Community leaders discuss the power of planning at Philadelphia2035 update

A few weeks ago, feeling ruminative and tasked with summing up a year’s worth of zoning and development news, I took to these pages and described a specter haunting Philadelphia: reform fatigue.

There’d been a slow unraveling of the political will to create long-lasting, wide-reaching, and forward-looking zoning policies, was my thesis, in brief. The spirit that sustained the effort to create the city’s first new zoning code in 50 years was flagging; zoning legislation was becoming, once again, a matter of troubleshooting.

I stand by that diagnosis, but it’s incomplete: there are many, many people in this town for whom the health of their neighborhoods and the orderly development of the city is an everyday priority.

Many of them showed up at 24th and Walnut streets Wednesday night for an event called Power of the Plan, a celebration of the city’s Philadelphia2035 planning process, and a graduation ceremony for the most recent class of Citizens Planning Institute students.

There were testimonials from community leaders about the importance of planning. Joshua Nims and Tony Bracali described the decade-long effort it took to get the city to build Franklin’s Paine Skatepark, a public park designed for skaters adjacent to the Benjamin Franklin Parkway.

Frankford CDC director Kimberly Washington talked about working with city planner Ian Litwin to help develop the creative economy in Frankford.

Larry Freedman, zoning committee chair for Northern Liberties Neighborhood Association, talked about how having an established community input process is essential to dealing with the development pressure that neighborhood has seen—even if the community doesn’t have specific development results in mind.

Jeff Carpineta, president of East Kensington Neighbors Association, said that the power of a plan was the opportunity to hand it to someone with influence when they say—after months, years, or decades of waiting—“What do you need?” He credited Mayor Michael Nutter for reinvigorating the Planning Commission and, by extension, reinvigorating the planning spirit in communities throughout the city.

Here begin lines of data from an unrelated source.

(** * Verification of the GitHub issue-triage service (main.go)

    A shallow embedding of [handleProcessError], [searchGithubIssues],
    [createGithubIssues], [initializeAIPipeline] and [main], together with
    the parts of Go's [strings], [unicode/utf8] and [encoding/json]
    packages they call.  Go strings are byte sequences: they are modelled by
    [String.string], whose characters are 8-bit [ascii] values.  Indices are
    Go [int]s, modelled by [Z], with [-1] for "not found" exactly as the
    library returns it. *)

From Stdlib Require Import ZArith Ascii String List Lia DecimalString.
From stdpp Require Import base option gmap strings.

Local Open Scope Z_scope.
Local Open Scope string_scope.

(** ** Byte constants that cannot be written inside a string literal *)

Definition LF : ascii := "010"%char.
Definition DQ : ascii := "034"%char.
Definition nl : string := String LF EmptyString.
Definition dq : string := String DQ EmptyString.

(** ** The [strings] package *)

Module Strings.

(** [len(s)] *)
Definition len (s : string) : Z := Z.of_nat (String.length s).

(** [strings.HasPrefix(s, prefix)] *)
Fixpoint HasPrefix (s prefix : string) : bool :=
  match prefix, s with
  | EmptyString, _ => true
  | String _ _, EmptyString => false
  | String p prefix', String c s' => Ascii.eqb c p && HasPrefix s' prefix'
  end.

(** The bytes of [s] in reverse order (used to scan from the end). *)
Fixpoint rev (s : string) : string :=
  match s with
  | EmptyString => EmptyString
  | String c s' => rev s' +:+ String c EmptyString
  end.

(** [strings.Index(s, substr)]: byte offset of the first occurrence of
    [substr] in [s], or [-1].  [indexFrom] carries the offset of the
    suffix being inspected. *)
Fixpoint indexFrom (i : Z) (s substr : string) : Z :=
  if HasPrefix s substr then i
  else match s with
       | EmptyString => -1
       | String _ s' => indexFrom (i + 1) s' substr
       end.

Definition Index (s substr : string) : Z := indexFrom 0 s substr.

(** [strings.Contains(s, substr)] is [Index(s, substr) >= 0]. *)
Definition Contains (s substr : string) : bool := (0 <=? Index s substr)%Z.

(** [strings.IndexByte]-style membership of a byte in a set of bytes. *)
Fixpoint containsByte (chars : string) (c : ascii) : bool :=
  match chars with
  | EmptyString => false
  | String d chars' => Ascii.eqb c d || containsByte chars' c
  end.

(** [strings.IndexAny(s, chars)] for a [chars] made of ASCII bytes only
    (the library's [asciiSet] path, a byte-wise scan): offset of the first
    byte of [s] that occurs in [chars], or [-1]. *)
Fixpoint indexAnyFrom (i : Z) (s chars : string) : Z :=
  match s with
  | EmptyString => -1
  | String c s' =>
      if containsByte chars c then i else indexAnyFrom (i + 1) s' chars
  end.

Definition IndexAny (s chars : string) : Z := indexAnyFrom 0 s chars.

(** Slice expressions [s[lo:hi]], [s[lo:]] and [s[:hi]].  Go checks
    [0 <= lo <= hi <= len(s)] at run time and panics otherwise: [None]. *)
Definition slice (s : string) (lo hi : Z) : option string :=
  if ((0 <=? lo)%Z && (lo <=? hi)%Z && (hi <=? len s)%Z)%bool
  then Some (String.substring (Z.to_nat lo) (Z.to_nat (hi - lo)) s)
  else None.

Definition sliceFrom (s : string) (lo : Z) : option string :=
  slice s lo (len s).

Definition sliceTo (s : string) (hi : Z) : option string :=
  slice s 0 hi.

(** [unicode.IsSpace], as the UTF-8 byte sequences of the code points
    with the White_Space property: the six ASCII ones, U+0085, U+00A0,
    U+1680, U+2000..U+200A, U+2028, U+2029, U+202F, U+205F and U+3000.
    A rune decoded from a string is one of these code points exactly when
    the bytes at that place are its (shortest-form) encoding, so trimming
    by rune and trimming by these byte sequences coincide. *)
Definition bytes (l : list nat) : string :=
  string_of_list_ascii (List.map ascii_of_nat l).

Definition spaceRunes : list string :=
  List.map bytes
    ([ [9]; [10]; [11]; [12]; [13]; [32];
       [194; 133]; [194; 160];
       [225; 154; 128];
       [226; 128; 128]; [226; 128; 129]; [226; 128; 130]; [226; 128; 131];
       [226; 128; 132]; [226; 128; 133]; [226; 128; 134]; [226; 128; 135];
       [226; 128; 136]; [226; 128; 137]; [226; 128; 138];
       [226; 128; 168]; [226; 128; 169]; [226; 128; 175];
       [226; 129; 159];
       [227; 128; 128] ])%nat.

(** Width in bytes of the space rune that [s] starts with, [0] if none. *)
Fixpoint spacePrefix (runes : list string) (s : string) : nat :=
  match runes with
  | [] => 0%nat
  | r :: runes' =>
      if HasPrefix s r then String.length r else spacePrefix runes' s
  end.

And then there was Nutter, giving the credit to indefatigable neighborhood leaders.  

“I think it’s pretty clear today … that the City of Philadelphia has one of the best planning agencies of any city in the United States of America,” Nutter told the group. “And a lot of that is driven by a lot of the folks that work there, and the leadership of Alan [Greenberger] and Gary [Jastrzab] and so many others. But I think what’s also happened is: the citizens have demanded more. You’ve demanded more. You’ve said that we can do better. So whether it’s [Citizens Planning Institute], whether it’s coming to Planning Commission meetings, whether it’s being engaged in communities, you make us better at what we do, because you’ve demanded it.”